=== Begin Enclosure ===

(** Up to the registry test, the setter is deterministic: it collects,
    calls the native setter, and notifies. *)
Lemma HTMLsetter_run property (baseDescriptor : Descriptor W) patchCallback
      this htmlString (s : State W) w1 :
  descriptor_set baseDescriptor this htmlString (world s) = inr (tt, w1) ->
  PatchElement.patch_HTMLsetter property baseDescriptor patchCallback this htmlString s
  = (hasRegistry <- PatchElement.ownerDocument_CE_hasRegistry this ;;
     (if negb hasRegistry
      then patchCallback this internals.patchTree
             (Build_Memo (parentNode (world s) this) (previousSibling (world s) this)
                         (nextSibling (world s) this))
      else patchCallback this internals.patchAndUpgradeTree
             (Build_Memo (parentNode (world s) this) (previousSibling (world s) this)
                         (nextSibling (world s) this))) ;;
     ret htmlString)
      (mkState (notifiedWorld (removedBy (world s) this) w1) (frames s)
               (log s ++ EvNative (Call_set property this htmlString)
                      :: map EvDisconnected (notified (removedBy (world s) this) w1))).
Proof.
  intros Hnative.
  unfold PatchElement.patch_HTMLsetter, removedBy, Utilities.isConnected,
    Utilities.walkDeepDescendantElements.
  unfold bind at 1. unfold read at 1. simpl.
  destruct (util_isConnected (world s) this); simpl.
  - unfold bind at 1. unfold bind at 1. unfold read at 1. simpl. unfold ret at 1.
    unfold bind at 1. unfold read at 1. simpl.
    unfold bind at 1. unfold read at 1. simpl.
    unfold bind at 1. unfold read at 1. simpl.
    unfold bind at 1. unfold native at 1. simpl. rewrite Hnative.
    unfold bind at 1. rewrite notifyRemoved_run. simpl.
    rewrite <- app_assoc. reflexivity.
  - unfold bind at 1. unfold ret at 1.
    unfold bind at 1. unfold read at 1. simpl.
    unfold bind at 1. unfold read at 1. simpl.
    unfold bind at 1. unfold read at 1. simpl.
    unfold bind at 1. unfold native at 1. simpl. rewrite Hnative.
    unfold bind at 1. unfold ret at 1. reflexivity.
Qed.

Lemma HTMLsetter_trace (P : Event -> bool) property (baseDescriptor : Descriptor W)
      patchCallback this htmlString (s : State W) w1 :
  descriptor_set baseDescriptor this htmlString (world s) = inr (tt, w1) ->
  (forall d n,
      ownerDocument (notifiedWorld (removedBy (world s) this) w1) this = Some d ->
      P (if __CE_hasRegistry (notifiedWorld (removedBy (world s) this) w1) d
         then EvPatchAndUpgradeTree n else EvPatchTree n) = true) ->
  (forall (patchFunction : Node -> M W unit) memo,
      (forall n, emits P (patchFunction n)) ->
      emits P (patchCallback this patchFunction memo)) ->
  exists t3,
    added (PatchElement.patch_HTMLsetter property baseDescriptor patchCallback
                                         this htmlString) s
          (EvNative (Call_set property this htmlString)
           :: map EvDisconnected (notified (removedBy (world s) this) w1) ++ t3)
    /\ forallb P t3 = true.
Proof.
  intros Hnative Hsel Hcb. unfold added, exec.
  rewrite (HTMLsetter_run property baseDescriptor patchCallback this htmlString s Hnative).
  set (w2 := notifiedWorld (removedBy (world s) this) w1) in *.
  set (memo := Build_Memo _ _ _).
  set (s2 := mkState w2 _ _).
  assert (Htail : forall (m : M W unit),
             emits P m ->
             exists t3, log (snd ((m ;; ret htmlString) s2)) = log s2 ++ t3
                        /\ forallb P t3 = true).
  { intros m Hm.
    destruct (emits_bind (fun _ => ret htmlString) Hm
                         (fun _ => emits_ret P htmlString) s2) as [t3 [Hl [Hp _]]].
    exists t3. auto. }
  assert (Hdone : forall t3, log s2 ++ t3
                             = log s ++ EvNative (Call_set property this htmlString)
                                 :: map EvDisconnected (notified (removedBy (world s) this) w1)
                                 ++ t3).
  { intros t3. unfold s2. simpl. rewrite <- app_assoc. reflexivity. }
  unfold PatchElement.ownerDocument_CE_hasRegistry.
  unfold bind at 1. unfold bind at 1. unfold read at 1.
  change (world s2) with w2.
  destruct (ownerDocument w2 this) as [d |] eqn:Hdoc.
  - unfold read at 1. change (world s2) with w2.
    specialize (Hsel d).
    destruct (__CE_hasRegistry w2 d); simpl.
    + destruct (Htail (patchCallback this internals.patchAndUpgradeTree memo))
        as [t3 [Hl Hp]].
      { apply Hcb. intro n. apply emits_engine. apply Hsel. reflexivity. }
      exists t3. rewrite <- Hdone. auto.
    + destruct (Htail (patchCallback this internals.patchTree memo))
        as [t3 [Hl Hp]].
      { apply Hcb. intro n. apply emits_engine. apply Hsel. reflexivity. }
      exists t3. rewrite <- Hdone. auto.
  - exists []. rewrite <- Hdone. unfold throw. simpl. rewrite app_nil_r. auto.
Qed.

(** The [outerHTML] setter of an element that has a parent and an owner
    document comes, once the native setter has returned, to its patch
    callback with the patch function that the registry flag selects. *)
Lemma outerHTML_run (baseDescriptor : Descriptor W) fuel this htmlString
      (s : State W) w1 d parent :
  descriptor_set baseDescriptor this htmlString (world s) = inr (tt, w1) ->
  ownerDocument (notifiedWorld (removedBy (world s) this) w1) this = Some d ->
  parentNode (world s) this = Some parent ->
  run (PatchElement.patch_outerHTML baseDescriptor fuel this htmlString) s
  = (PatchElement.outerHTML_patchCallback
       fuel this
       (fun n => engine
                   (patchEvent
                      (__CE_hasRegistry (notifiedWorld (removedBy (world s) this) w1) d) n)
                   (patchEffect
                      (__CE_hasRegistry (notifiedWorld (removedBy (world s) this) w1) d) n))
       (Build_Memo (Some parent) (previousSibling (world s) this)
                   (nextSibling (world s) this)) ;;
     ret htmlString)
      (mkState (notifiedWorld (removedBy (world s) this) w1) (frames s)
               (log s ++ EvNative (Call_set "outerHTML" this htmlString)
                      :: map EvDisconnected (notified (removedBy (world s) this) w1))).
Proof.
  intros Hnative Hdoc Hparent.
  unfold run, PatchElement.patch_outerHTML.
  rewrite (HTMLsetter_run _ _ _ _ _ _ Hnative).
  unfold PatchElement.ownerDocument_CE_hasRegistry.
  unfold bind at 1. unfold bind at 1. unfold read at 1. simpl.
  rewrite Hdoc. unfold read at 1. simpl.
  rewrite Hparent. unfold bind.
  destruct (__CE_hasRegistry _ d); reflexivity.
Qed.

=== End Enclosure ===

TASK TO CARRY OUT:
The response must give every line from the material above that holds the string "Lemma".

RESULT FOR THIS TASK:
Lemma HTMLsetter_run property (baseDescriptor : Descriptor W) patchCallback
Lemma HTMLsetter_trace (P : Event -> bool) property (baseDescriptor : Descriptor W)
Lemma outerHTML_run (baseDescriptor : Descriptor W) fuel this htmlString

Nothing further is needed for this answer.